Dennis Gillespie

Personal information
- Date of birth: 8 January 1936
- Place of birth: Duntocher, Scotland
- Date of death: 5 June 2001 (aged 65)
- Height: 6 ft 0 in (1.83 m)
- Position: Forward

Youth career
- Clydebank Juveniles
- Duntocher Hibernian

Senior career*
- Years: Team / Apps / (Gls)
- 1957–1959: Alloa Athletic / 56 / (40)
- 1959–1971: Dundee United / 376 / (106)
- 1967: → Dallas Tornado (loan) / 10 / (1)
- 1972–1976: Brechin City / 88 / (0)
- Total:  / 530 / (147)

International career
- 1961: Scottish League XI / 1 / (0)

= Dennis Gillespie =

Scottish footballer (1936–2001)

Dennis Gillespie (8 January 1936 – 5 June 2001) was a Scottish professional footballer who played as a forward for Alloa Athletic, Dundee United, Dallas Tornado and Brechin City. He played for Jerry Kerr at Gillespie's first two clubs. He remains one of the Dundee United's all-time top goalscorers.

==Alloa Athletic==

Gillespie's breakthrough in senior football was with Alloa who he joined from Duntocher Hibs. Under Jerry Kerr's management he was paired in an effective inside forward combination with John White.

==Dundee United and Dallas Tornado==

In 1959 United manager Andy McCall (their fifth in less than five years), resigned after leading the part-time club to third bottom place in Division Two. Jerry Kerr was the man given the task of reviving the club in April that year.

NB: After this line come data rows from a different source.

(* ===== verification/Output.v ===== *)
(** The write buffer as a queue: what [session_write] and [session_flush] do
    to it and to the poll set. *)

From stdpp Require Import gmap.
From S2P Require Import Prelude Util Dom World Concrete SessionIo Inv Teardown Rounds Demo.
Open Scope Z_scope.

Section Output.
Context {LX : LibXml} {PX : Posix} {RC : Recovery} {RA : Reallocates PX}.

(** The session after a write; only its buffer and the room for it change. *)
Definition written (x : session) (data : string) (cap : nat) : session :=
  set_write_buf (s_write_buf x ++ data) (set_write_cap cap x).

(** What does not change when a session is written to. *)
Record same_rest (w w' : world) : Prop := {
  sr_fs : w_fs w' = w_fs w;
  sr_os : w_os w' = w_os w;
  sr_net : w_net w' = w_net w;
  sr_config : w_config w' = w_config w;
  sr_sessions : w_sessions w' = w_sessions w;
  sr_nfds : w_nfds w' = w_nfds w
}.

Lemma same_rest_refl w : same_rest w w.
Proof. done. Qed.

Lemma same_rest_trans w w1 w2 : same_rest w w1 -> same_rest w1 w2 -> same_rest w w2.
Proof. intros [] []. constructor; congruence. Qed.

Lemma session_write_spec s data x w :
  w_heap w !! s = Some x ->
  match session_write s data w with
  | Ok (_, w') => exists cap, w_heap w' = <[s := written x data cap]> (w_heap w) /\
                              same_rest w w'
  | Fault _ => False
  end.
Proof.
  intros Hx. unfold session_write. destruct (str_empty data) eqn:Ed.
  { apply str_empty_true in Ed as ->. exists (s_write_cap x). split; [|done].
    unfold written. rewrite str_app_nil_r. rewrite insert_id; [done|].
    rewrite Hx. by destruct x. }
  erewrite bind_ok by (unfold deref; by rewrite Hx).
  destruct (s_write_cap x <? _)%nat.
  - cbv zeta. rewrite realloc_granted. cbn [negb].
    rewrite bind_ok with (a := true)
      (w' := set_heap (<[s := set_write_cap (grown_cap (s_write_cap x)
                (String.length (s_write_buf x) + String.length data)) x]> (w_heap w)) w)
      by (unfold bind, upd; by rewrite Hx).
    erewrite bind_ok by (unfold upd; cbn [w_heap set_heap]; by rewrite lookup_insert_eq).
    erewrite bind_ok by (unfold deref; cbn [w_heap set_heap]; by rewrite lookup_insert_eq).
    destruct (server_get_pollfd _); eexists; (split; [cbn; by rewrite insert_insert_eq|done]).
  - rewrite bind_ok with (a := true) (w' := w) by done.
    erewrite bind_ok by (unfold upd; by rewrite Hx).
    erewrite bind_ok by (unfold deref; cbn [w_heap set_heap]; by rewrite lookup_insert_eq).
    destruct (server_get_pollfd _); (exists (s_write_cap x);
      split; [unfold written; by destruct x|done]).
Qed.

(** The write buffer is a queue that grows: the data goes
    behind what is waiting, the capacity stays while the data fits and is
    otherwise doubled or made to fit, whichever is more, and the entry of
    the session asks for POLLOUT from then on. *)
Theorem write_enqueues s data x w :
  wf w -> w_heap w !! s = Some x -> data <> "" ->
  exists w' y p, session_write s data w = Ok (tt, w') /\ wf w' /\
    w_heap w' !! s = Some y /\ s_write_buf y = s_write_buf x ++ data /\
    (let need := (String.length (s_write_buf x) + String.length data)%nat in
     s_write_cap y = if (need <=? s_write_cap x)%nat then s_write_cap x
                     else Nat.max (2 * s_write_cap x) need) /\
    w_pollfds w' !! s_poll_index x = Some p /\ Z.testbit (pfd_events p) 2 = true.
Proof.
  intros Hwf Hx Hd. pose proof (wf_index _ _ _ Hwf Hx) as Hi.
  assert (str_empty data = false) as Hne by (by destruct data).
  pose proof (quiet_session_write w s data ltac:(by exists x) w (inside_refl _ Hwf)) as Hq.
  rewrite (session_write_eq w s x) in Hq |- * by (done || lia).
  destruct Hq as [[Hwf' _] _].
  destruct (wf_heap _ Hwf _ _ Hx) as (_ & _ & p & Hp & _).
  eexists _, _, (pfd_or POLLOUT p). split; [done|]. split; [done|].
  unfold set_entry, queued in *.
  cbn [w_heap w_pollfds set_pollfds set_heap]. rewrite lookup_insert_eq.
  split; [done|]. split; [done|]. cbn [s_poll_index set_write_buf s_write_cap]. cbv zeta.
  unfold grown_cap. split.
  - destruct (Nat.ltb_spec (s_write_cap x) (String.length (s_write_buf x) + String.length data)),
      (Nat.leb_spec (String.length (s_write_buf x) + String.length data) (s_write_cap x));
      cbn [s_write_cap set_write_buf set_write_cap]; try done; try lia.
    destruct (Nat.ltb_spec (s_write_cap x * 2) (String.length (s_write_buf x) + String.length data));
      lia.
  - destruct (_ <? _)%nat; cbn [s_poll_index set_write_buf set_write_cap];
      rewrite list_lookup_alter_eq, Hp; (split; [done|]); apply testbit_lor_pollout.
Qed.

(** The state after a flush of which the kernel took [k] bytes. *)
Lemma flush_takes s x w net k :
  wf w -> w_heap w !! s = Some x -> s_write_buf x <> "" ->
  net_write (w_net w) (s_fd x) (s_write_buf x) = (net, WOk k) ->
  exists w', session_flush s w = Ok (0, w') /\ wf w' /\ w_heap w' !! s = Some (drained k x) /\
    w_net w' = net.
Proof.
  intros Hwf Hx Hd Hn. pose proof (wf_index _ _ _ Hwf Hx) as Hi.
  assert (str_empty (s_write_buf x) = false) as Hne by (by destruct (s_write_buf x)).
  pose proof (quiet_session_flush w s ltac:(by exists x) w (inside_refl _ Hwf)) as Hq.
  rewrite (session_flush_eq w s x), Hne, Hn in Hq |- * by (done || lia). cbv zeta in *.
  destruct Hq as [[Hwf' _] _]. eexists. split; [done|]. split; [done|].
  split; [cbn; by rewrite lookup_insert_eq|done].
Qed.

(** A flush loses and duplicates nothing: what the kernel took is a
    prefix of the queue, the rest is still queued in order, and POLLOUT stays
    asked for exactly when something is left. *)
Theorem flush_keeps_order s x w net k :
  wf w -> w_heap w !! s = Some x -> s_write_buf x <> "" ->
  net_write (w_net w) (s_fd x) (s_write_buf x) = (net, WOk k) ->
  exists w' y p, session_flush s w = Ok (0, w') /\ wf w' /\ w_heap w' !! s = Some y /\
    s_write_buf x = str_take k (s_write_buf x) ++ s_write_buf y /\
    (String.length (s_write_buf y) = String.length (s_write_buf x) - k)%nat /\
    w_pollfds w' !! s_poll_index x = Some p /\
    Z.testbit (pfd_events p) 2 = negb (str_empty (s_write_buf y)).
Proof.
  intros Hwf Hx Hd Hn. destruct (flush_takes s x w net k) as (w' & E & Hwf' & Hx' & _); [done..|].
  destruct (wf_heap _ Hwf' _ _ Hx') as (_ & _ & p & Hp & [_ He]).
  exists w', (drained k x), p. split_and!; try done.
  - symmetry. apply str_take_drop.
  - apply str_drop_length.
Qed.

(** Flush after flush. *)
Fixpoint flush_times (n : nat) (s : sid) : M unit :=
  match n with
  | O => ret tt
  | S n' => session_flush s ;; flush_times n' s
  end.

(** What the kernel takes in a row of writes that offer it [data], then what
    is left, and so on, until nothing is. *)
Inductive sends (fd : Z) : net_t -> string -> string -> net_t -> Prop :=
  | sends_done n : sends fd n "" "" n
  | sends_some n data n1 k sent n2 :
      data <> "" -> net_write n fd data = (n1, WOk k) -> sends fd n1 (str_drop k data) sent n2 ->
      sends fd n data (str_take k data ++ sent) n2.

Lemma flush_empty s x w : w_heap w !! s = Some x -> s_write_buf x = "" -> session_flush s w = Ok (0, w).
Proof. intros Hx He. unfold session_flush, bind, deref. by rewrite Hx, He. Qed.

(** C26. The queue drains.  As long as every write takes a byte at least, as many
    flushes as there are bytes leave the queue empty; what was sent is the
    queue, in order, each byte once; and POLLOUT is no longer asked for. *)
Theorem output_drains n : forall s x w,
  wf w -> w_heap w !! s = Some x -> (String.length (s_write_buf x) <= n)%nat ->
  (forall net data, data <> "" ->
    exists net' k, net_write net (s_fd x) data = (net', WOk (S k))) ->
  match flush_times n s w with
  | Ok (_, w') => exists y p, w_heap w' !! s = Some y /\ s_write_buf y = "" /\
      sends (s_fd x) (w_net w) (s_write_buf x) (s_write_buf x) (w_net w') /\
      w_pollfds w' !! s_poll_index x = Some p /\ Z.testbit (pfd_events p) 2 = false
  | Fault _ => False
  end.
Proof.
  induction n as [|n IH]; intros s x w Hwf Hx Hn Htakes; cbn [flush_times].
  all: destruct (wf_heap _ Hwf _ _ Hx) as (_ & _ & p & Hp & [_ Hev]).
  all: destruct (decide (s_write_buf x = "")) as [He|Hne].
  - exists x, p. rewrite He in *. split_and!; try done. constructor.
  - destruct (s_write_buf x); [done|cbn in Hn; lia].
  - rewrite (bind_ok _ _ _ _ _ (flush_empty s x w Hx He)).
    apply IH; try done. rewrite He. cbn. lia.
  - destruct (Htakes (w_net w) _ Hne) as (net & k & Hk).
    destruct (flush_takes s x w net (S k) Hwf Hx Hne Hk) as (w1 & E & Hwf1 & Hx1 & Hnet).
    rewrite (bind_ok _ _ _ _ _ E).
    specialize (IH s (drained (S k) x) w1 Hwf1 Hx1). cbn [drained s_fd s_write_buf s_poll_index set_write_buf] in IH.
    rewrite str_drop_length in IH. specialize (IH ltac:(lia) Htakes).
    destruct (flush_times n s w1) as [[? w2]|]; [|done]. destruct IH as (y & p2 & Hy & Hb & Hs & Hp2 & Ht).
    exists y, p2. split_and!; [done|done| |done|done]. rewrite Hnet in Hs.
    rewrite <- (str_take_drop (S k) (s_write_buf x)) at 2. by eapply sends_some.
Qed.
End Output.

Lemma write_enqueues_witness :
  exists w', session_write 0%nat "<presence/>" demo_open = Ok (tt, w') /\ wf w'.
Proof.
  destruct (write_enqueues 0%nat "<presence/>" (sess_at 0 demo_open) demo_open)
    as (w' & y & p & E & Hwf & _).
  - apply demo_wf.
  - apply sess_at_some. vm_compute. reflexivity.
  - discriminate.
  - exists w'. split; [exact E|exact Hwf].
Defined.

Lemma flush_keeps_order_witness : exists w', session_flush 0%nat demo_open = Ok (0, w') /\ wf w'.
Proof.
  destruct (flush_keeps_order 0%nat (sess_at 0 demo_open) demo_open
    (fst (net_write (w_net demo_open) 7 (s_write_buf (sess_at 0 demo_open))))
    (String.length (s_write_buf (sess_at 0 demo_open)))) as (w' & y & p & E & Hwf & _).
  - apply demo_wf.
  - apply sess_at_some. vm_compute. reflexivity.
  - intros H. apply (f_equal str_empty) in H. vm_compute in H. discriminate H.
  - vm_compute. reflexivity.
  - exists w'. split; [exact E|exact Hwf].
Defined.

Lemma output_drains_witness :
  match flush_times (String.length (s_write_buf (sess_at 0 demo_open))) 0%nat demo_open with
  | Ok (_, w') => exists y p, w_heap w' !! 0%nat = Some y /\ s_write_buf y = "" /\
      sends (s_fd (sess_at 0 demo_open)) (w_net demo_open) (s_write_buf (sess_at 0 demo_open))
        (s_write_buf (sess_at 0 demo_open)) (w_net w') /\
      w_pollfds w' !! s_poll_index (sess_at 0 demo_open) = Some p /\
      Z.testbit (pfd_events p) 2 = false
  | Fault _ => False
  end.
Proof.
  apply (output_drains (String.length (s_write_buf (sess_at 0 demo_open))) 0%nat (sess_at 0 demo_open)).
  - apply demo_wf.
  - apply sess_at_some. vm_compute. reflexivity.
  - apply Nat.le_refl.
  - intros net data Hd. destruct data as [|c data]; [done|]. eexists _, _. reflexivity.
Defined.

Kerr's first policy upon joining United was his insistence that his players be full-time, a gamble that could have cost the club dearly. He also insisted that there had to be a properly constituted reserve side and an end to the previous policy of buying in over-the-hill First Division players. Ron Yeats' career took an upward turn from Kerr's appointment. Kerr regarded Yeats as so vital to the fortunes of the team he sought his release to play each Saturday from the military authorities while Yeats served his National Service. In Kerr's 1959–60 first full season in charge, St Johnstone finished as champions. United's challengers for the second promotion spot were Hamilton Academical and Queen of the South. Hamilton were beaten 5–1 at Tannadice with seven games to go before a crowd of over 11,000 putting Accies firmly in United's rear view. United went to Palmerston Park to play the Ivor Broadis inspired Queen of the South with three games to go. United returned home with a 4–4 draw to maintain their one-point advantage over QoS. Promotion was clinched with a last game of the season 1–0 home win against Berwick Rangers before a crowd of near 17,000. This brought First Division football to Tannadice for the first time since they had been relegated in 1932.

In the following 1960–61 season United retained their top division place. Other players to flourish like defensive giant Ron Yeats were the forward pair of Gillespie and Jim Irvine scoring 21 and 23 goals respectively. United finished a creditable ninth.

Gillespie spent over a decade at Tannadice. The highlight was the home and away double victory against F.C. Barcelona in 1966–67 Inter-Cities Fairs Cup. The 2–1 first leg victory at Camp Nou was the first ever competitive victory in Spain by a British club.

When at Tannadice he had a spell on when United played in the North American league as Dallas Tornado.

==Brechin City==

Gillespie ended his senior career with Brechin.